(* ===== verification/LeafOptimizer.v ===== *)
(** * Running leaf optimizations: [LeafOptimizer] of [spark/src/tree/leaf_optimizer.rs]

    The driver around the plans of [LeafPlan]: the planning iterations, the swap
    rounds, cancellation, round caps and the events of the automatic mode. The
    tree service, the swap service and the cancel signal are arguments that act
    on an arbitrary world [W]; a run threads that world and the log of emitted
    events, and [None] is a panic. Round counters stay far below [2^32]. *)

From S2P Require Import Prelude Bitcoin TreeModel LeafSelect LeafPlan LeafPlanSpec.

(** [error] is kept as the error it is printed from. *)
Inductive AutoOptimizationEvent :=
| Started (total_rounds : Z)
| RoundCompleted (current_round total_rounds : Z)
| Completed
| Cancelled
| Failed (error : TreeServiceError.t)
| Skipped.

Module OptimizationOutcome.
Inductive t :=
| Completed (rounds_executed : Z)
| InProgress.
End OptimizationOutcome.

Module OptimizationError.
Inductive t :=
| AlreadyRunning
| Cancelled
| Tree (e : TreeServiceError.t).
End OptimizationError.

(** ** Claiming the single running slot *)

(** [RunState] with the value of the cancel signal. *)
Record RunState := { is_running : bool; cancel_signal : bool }.

(** The locked block at the head of [start] and [run]. *)
Definition claim (st : RunState) : option RunState :=
  if is_running st then None else Some {| is_running := true; cancel_signal := false |}.

(** [Drop] of [RunningGuard]. *)
Definition release (st : RunState) : RunState :=
  {| is_running := false; cancel_signal := cancel_signal st |}.

(** [cancel], up to waiting for the run to stop. *)
Definition cancel (st : RunState) : RunState :=
  if is_running st then {| is_running := true; cancel_signal := true |} else st.

Section optimizer.
Context `{Bitcoin} `{!HashIter Z} {W : Type}.

Class OptimizerEnv := {
  cancel_requested : W → bool * W;
  list_leaves : W → TreeResult Leaves * W;
  (** with [ReservationPurpose::Swap] and no waiting *)
  select_leaves : TargetAmounts → W → TreeResult LeavesReservation * W;
  swap_leaves : list TreeNode → list Z → W → TreeResult (list TreeNode) * W;
  finalize_reservation : LeavesReservationId → list TreeNode → W → TreeResult unit * W;
  cancel_reservation : LeavesReservation → W → TreeResult unit * W;
  (** [format!("... {round}: {e:?}")] *)
  swap_failure : Z → TreeServiceError.t → TreeServiceError.t;
}.

(** A run's state: the world and the events emitted so far. *)
Definition M (A : Type) : Type := W * list AutoOptimizationEvent → option (A * (W * list AutoOptimizationEvent)).

#[local] Instance M_ret : MRet M := λ A a s, Some (a, s).
#[local] Instance M_bind : MBind M := λ A B f m s,
  match m s with Some (a, s) => f a s | None => None end.

Definition call {A} (f : W → A * W) : M A := λ '(w, log),
  let '(a, w) := f w in Some (a, (w, log)).
Definition panic_or {A} (o : option A) : M A := λ s,
  match o with Some a => Some (a, s) | None => None end.
Definition emit_event (emit_events : bool) (event : AutoOptimizationEvent) : M unit :=
  λ '(w, log), Some ((), (w, if emit_events then log ++ [event] else log)).

Context `{!OptimizerEnv} (config : LeafOptimizationOptions).
(* ===== verification/TokenStoreSpec.v ===== *)
(** * What the token output store promises

    Its invariant (pools are filed under their token, outputs under their
    outpoint, and every reserved output's token has a pool to go back to), and
    the behaviour of reserving, cancelling, finalizing and refreshing. *)

From S2P Require Import Prelude Bitcoin TokenModel TokenStore.

Section token_spec.
Context `{Bitcoin} `{!HashIter string} `{!HashIter OutPoint}.
Implicit Types st : TokenOutputsState.
Implicit Types pools : gmap string AvailableTokenOutputs.

(** ** Well-formed pools *)

Definition pool_ok (t : string) (pool : AvailableTokenOutputs) : Prop :=
  identifier (pool_metadata pool) = t ∧
  ∀ op s, pool_outputs pool !! op = Some s → stored_outpoint s = op ∧ stored_token s = t.

Definition pools_ok pools : Prop := ∀ t pool, pools !! t = Some pool → pool_ok t pool.

Record wf st : Prop := {
  wf_pools : pools_ok (available_token_outputs st);
  wf_reserved id e s : reservations st !! id = Some e → s ∈ stored_outputs e →
    is_Some (available_token_outputs st !! stored_token s);
}.

Lemma token_wf_default : wf TokenOutputsState_default.
Proof.
  split; simpl; [intros t pool|intros id e s]; by rewrite lookup_empty.
Qed.

Lemma pools_ok_insert t pool pools : pools_ok pools → pool_ok t pool → pools_ok (<[t := pool]> pools).
Proof.
  intros Hp Ho t' pool'. rewrite lookup_insert. case_decide; [intros; by simplify_eq|apply Hp].
Qed.

Lemma pool_ok_outputs t pool o :
  pool_ok t pool → (∀ op s, o !! op = Some s → pool_outputs pool !! op = Some s) →
  pool_ok t (set_pool_outputs o pool).
Proof. intros [Hk Ho] Hsub. split; [done|]. simpl. intros op s Hs. by apply Ho, Hsub. Qed.

Lemma pool_ok_insert t pool op s :
  pool_ok t pool → stored_outpoint s = op → stored_token s = t →
  pool_ok t (set_pool_outputs (<[op := s]> (pool_outputs pool)) pool).
Proof.
  intros [Hk Ho] Hop Ht. split; [done|]. simpl. intros op' s'. rewrite lookup_insert.
  case_decide; [intros; by simplify_eq|apply Ho].
Qed.

Lemma pool_or_new_ok t m pools :
  pools_ok pools → identifier m = t → pool_ok t (pool_or_new m (pools !! t)).
Proof.
  intros Hp Hm. unfold pool_or_new. destruct (pools !! t) as [pool|] eqn:E; [by apply Hp|].
  split; [done|]. simpl. intros op s. by rewrite lookup_empty.
Qed.

Lemma metadata_for_Some to t m : metadata_for to t = Some m → identifier m = t.
Proof. intros [_ Hm]%find_some. by apply bool_decide_eq_true_1 in Hm. Qed.

(** ** Each piece of the operations *)

Lemma refresh_output_ok now spent fetched pools o :
  pools_ok pools → pools_ok (refresh_output now spent fetched pools o).
Proof.
  intros Hp. unfold refresh_output. destruct (metadata_for _ _) as [m|] eqn:Hm; [|done].
  apply metadata_for_Some in Hm. apply pools_ok_insert; [done|].
  destruct (pool_or_new_ok (token_of o) m pools Hp Hm) as [_ Ho]. split; [done|]. simpl.
  case_decide; [done|]. intros op s. rewrite lookup_insert.
  case_decide; [intros; by simplify_eq/=|apply Ho].
Qed.

Lemma preserve_output_ok refresh m pools kv :
  pools_ok pools → stored_outpoint kv.2 = kv.1 → stored_token kv.2 = identifier m →
  pools_ok (preserve_output refresh m pools kv).
Proof.
  destruct kv as [op s]. simpl. intros Hp Hop Ht. case_match; [|done]. case_match; [done|].
  apply pools_ok_insert; [done|]. apply pool_ok_insert; [by apply pool_or_new_ok|done|done].
Qed.

Lemma foldl_preserves {A B} (P : A → Prop) (f : A → B → A) l a :
  (∀ a b, b ∈ l → P a → P (f a b)) → P a → P (foldl f a l).
Proof.
  revert a. induction l as [|b l IH]; intros a Hf Ha; [done|]. simpl. apply IH.
  - intros. apply Hf; [by right|done].
  - apply Hf; [by left|done].
Qed.

Lemma preserve_outputs_ok refresh old pools :
  pools_ok old → pools_ok pools → pools_ok (preserve_outputs refresh old pools).
Proof.
  intros Hold Hp. unfold preserve_outputs. apply foldl_preserves; [|done].
  intros pools' pool [t Ht]%elem_of_hm_values Hp'. apply foldl_preserves; [|done].
  intros pools'' [op s] Hs%elem_of_hm_iter Hp''. destruct (Hold _ _ Ht) as [Hk Ho].
  destruct (Ho _ _ Hs) as [? Hst]. apply preserve_output_ok; simpl; [done|done|congruence].
Qed.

____________

**Exercise brief**
Go back to the listing above. Copy word for word the lines from the one with "finalize_reservation : LeavesReservationId" through the one with "Definition emit_event (emit_events", and nothing more.

**Answer box**
  finalize_reservation : LeavesReservationId → list TreeNode → W → TreeResult unit * W;
  cancel_reservation : LeavesReservation → W → TreeResult unit * W;
  (** [format!("... {round}: {e:?}")] *)
  swap_failure : Z → TreeServiceError.t → TreeServiceError.t;
}.

(** A run's state: the world and the events emitted so far. *)
Definition M (A : Type) : Type := W * list AutoOptimizationEvent → option (A * (W * list AutoOptimizationEvent)).

#[local] Instance M_ret : MRet M := λ A a s, Some (a, s).
#[local] Instance M_bind : MBind M := λ A B f m s,
  match m s with Some (a, s) => f a s | None => None end.

Definition call {A} (f : W → A * W) : M A := λ '(w, log),
  let '(a, w) := f w in Some (a, (w, log)).
Definition panic_or {A} (o : option A) : M A := λ s,
  match o with Some a => Some (a, s) | None => None end.
Definition emit_event (emit_events : bool) (event : AutoOptimizationEvent) : M unit :=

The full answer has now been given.